Verteidiger der Gewerkschaftsbürokratie werfen der Socialist Equality Party „Sektierertum“ vor, weil wir darauf bestehen, dass sich die Arbeiter nicht vor den korporatistischen Gewerkschaften beugen und stattdessen neue Kampforganisationen aufbauen sollten, um die Arbeiterklasse zu verteidigen. Die Förderung der Gewerkschaften durch die Democratic Socialists of America, die Zeitschriften Jacobin, Labor Notes und viele andere Gruppen ist kein Zufall. Sie verteidigen die Gewerkschaften gerade deshalb, weil diese als Betriebspolizei gegenüber der Arbeiterklasse fungieren.

Diese Organisationen, die für privilegierte Teile der oberen Mittelschicht sprechen, sind mit wichtigen Teilen der herrschenden Klasse verbündet, angefangen bei der Biden-Regierung. Sie sehen in den Gewerkschaften die letzte Verteidigungslinie gegen eine wachsende Welle von Wut und Widerstand der Arbeiterklasse. Ansonsten bliebe kaum mehr als die Errichtung einer Militär-Polizeidiktatur. Allerdings muss man wohl hinzufügen, dass die bestehenden Gewerkschaften unter den Bedingungen eines Polizeistaats ohne Probleme funktionieren würden.

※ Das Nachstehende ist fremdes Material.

(** * SummarizeSite: a shallow embedding of [summarize2.py]

    The script fetches a web page (with [requests], falling back to a headless
    Chrome driven by Selenium), cleans the parsed document with BeautifulSoup
    and asks a text-generation service for a markdown summary.

    The development has three layers:
    - [PyStr]: the few operations on Python strings the script uses;
    - [Bs4]: the BeautifulSoup tree, its document-order traversal, [find],
      [find_all], [decompose], [string] and [get_text];
    - [Summarize]: the script itself, written in a small trace-and-exception
      monad over a [World] of external collaborators (HTTP client, HTML
      parser, web driver, text-generation client).

    Python strings are modelled by [string]; each character stands for one
    code point below 256. Exceptions are the instances of Python's
    [Exception] class, which is what the two handlers of the script
    ([except Exception]) catch; [SystemExit], raised by [sys.exit], is kept
    apart because those handlers do not catch it. *)

From Stdlib Require Import List String Ascii Bool Arith ZArith Lia.
Import ListNotations.
Local Open Scope string_scope.
Local Open Scope list_scope.

(* ================================================================== *)
(** ** Python string operations *)

Module PyStr.

(** [s.startswith(prefix)] *)
Definition startswith (s p : string) : bool := String.prefix p s.

(** [s.startswith((p1, p2, ...))]: true when [s] starts with one of them. *)
Definition startswith_any (s : string) (ps : list string) : bool :=
  existsb (startswith s) ps.

(** Whitespace as [str.strip()] sees it, for code points below 256:
    TAB..CR, FS..US, SPACE, NEL and NBSP. *)
Definition isspace (c : ascii) : bool :=
  let n := nat_of_ascii c in
  (((9 <=? n) && (n <=? 13)) || ((28 <=? n) && (n <=? 32))
   || (n =? 133) || (n =? 160))%nat.

Fixpoint lstrip (s : string) : string :=
  match s with
  | EmptyString => EmptyString
  | String c r => if isspace c then lstrip r else s
  end.

Fixpoint rstrip (s : string) : string :=
  match s with
  | EmptyString => EmptyString
  | String c r =>
      match rstrip r with
      | EmptyString => if isspace c then EmptyString else String c EmptyString
      | r' => String c r'
      end
  end.

(** [s.strip()] *)
Definition strip (s : string) : string := rstrip (lstrip s).

(** [sep.join(parts)] *)
Definition join (sep : string) (parts : list string) : string :=
  String.concat sep parts.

Der Aufstand der Arbeiterklasse gegen die pro-kapitalistischen und nationalistischen Gewerkschaften ist heute eine unbestreitbare Tatsache. Dieser ist nicht auf die Vereinigten Staaten beschränkt. Im Vereinigten Königreich versuchen die Gewerkschaften einen Streik von 1,4 Millionen Beschäftigten des Nationalen Gesundheitsdienstes zu verhindern, in Deutschland beteiligt sich die IG Metall an der Umstrukturierung und dem Abbau von Arbeitsplätzen in der Automobilindustrie und in Sri Lanka versuchen die Gewerkschaften, die landesweiten Kämpfe von Lehrkräften, Beschäftigten des Gesundheitswesens und anderen Beschäftigten des öffentlichen Sektors einzudämmen, die Lohnerhöhungen und Schutzmaßnahmen gegen die Pandemie fordern.

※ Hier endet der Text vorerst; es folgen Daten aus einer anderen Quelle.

(** Rows registered and errors logged for one directory entry. *)
Definition scan_entry (e : Env) (house_model : HouseModel.t)
    (base_local part path : string) (entry : DirEntry.t)
  : list PartModel.t * list LogMessage :=
  if is_candidate entry then
    match import_module e (module_name_of base_local part (DirEntry.name entry)) with
    | ImportNotFound | ImportRaised (ModuleNotFoundError _) =>
        ([], [MissingPartFile (DirEntry.path path entry)])
    | ImportRaised _ => ([], [CannotImport (DirEntry.path path entry)])
    | Imported part_module =>
        match PyModule.part part_module with
        | None => ([], [MissingPartFunction (DirEntry.path path entry)])
        | Some part_obj =>
            match new_part_model house_model part
                    (part_name_of (HouseModel.name house_model) part (DirEntry.name entry))
                    (module_name_of base_local part (DirEntry.name entry))
                    part_module part_obj with
            | Ok part_model => ([part_model], [])
            | Raise ex => ([], [SyntaxProblem (DirEntry.path path entry) ex])
            end
        end
    end
  else ([], []).

Fixpoint scan_entries (e : Env) (house_model : HouseModel.t)
    (base_local part path : string) (entries : list DirEntry.t)
  : list PartModel.t * list LogMessage :=
  match entries with
  | [] => ([], [])
  | entry :: entries' =>
      let here := scan_entry e house_model base_local part path entry in
      let rest := scan_entries e house_model base_local part path entries' in
      (fst here ++ fst rest, snd here ++ snd rest)
  end.

(** The categories in turn, up to the first directory whose listing fails
    with an error other than "not found"; that error is the third
    component. *)
Fixpoint scan_categories (e : Env) (house_model : HouseModel.t) (base_local : string)
    (cats : list (string * string))
  : list PartModel.t * list LogMessage * option exn :=
  match cats with
  | [] => ([], [], None)
  | (part, part_dir) :: cats' =>
      let path := PyStr.format "{}/{}" [HouseModel.local house_model; part_dir] in
      match scandir e path with
      | ScandirOSError => ([], [], Some (OSError path))
      | ScandirNotFound => scan_categories e house_model base_local cats'
      | Listing entries =>
          let here := scan_entries e house_model base_local part path entries in
          let '(rows, msgs, r) := scan_categories e house_model base_local cats' in
          (fst here ++ rows, snd here ++ msgs, r)
      end
  end.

Das Internationale Komitee der Vierten Internationale (IKVI) hat diese Realität seit langem vorausgesehen. Vor drei Jahrzehnten kam das IKVI zu dem Schluss, dass die Gewerkschaften nicht mehr als „Arbeiterorganisationen“ zu bezeichnen sind. In Reaktion auf die Rolle der Gewerkschaften bei der Durchsetzung der mörderischen Corona-Politik der herrschenden Klasse initiierte das IKVI im Mai dieses Jahres die Gründung der Internationalen Arbeiterallianz der Aktionskomitees (IWA-RFC).

Der Aufruf zur Bildung von Aktionskomitees löst großen Widerhall aus. Lehrkräfte, Logistikarbeiter und Beschäftigte in der Automobil- und Zulieferindustrie, einschließlich der Beschäftigten von Volvo Trucks, Dana und Deere, haben Aktionskomitees eingerichtet. Damit haben Arbeiter ein Instrument, um über Betriebe, Branchen und Länder hinweg zu kommunizieren, um sich gegenseitig vor der Sabotage der Gewerkschaftsbürokratien zu warnen und ihr entgegenzuwirken.

Die Entwicklung dieser Komitees muss auf jeden Sektor und jeden Arbeitsplatz in den USA und auf internationaler Ebene ausgedehnt werden. Dies muss mit dem Aufbau einer politischen Führung in der Arbeiterklasse zusammengehn, die ein gegen das gesamte kapitalistische System gerichtetes sozialistisches Programm in die Kämpfe einbringt.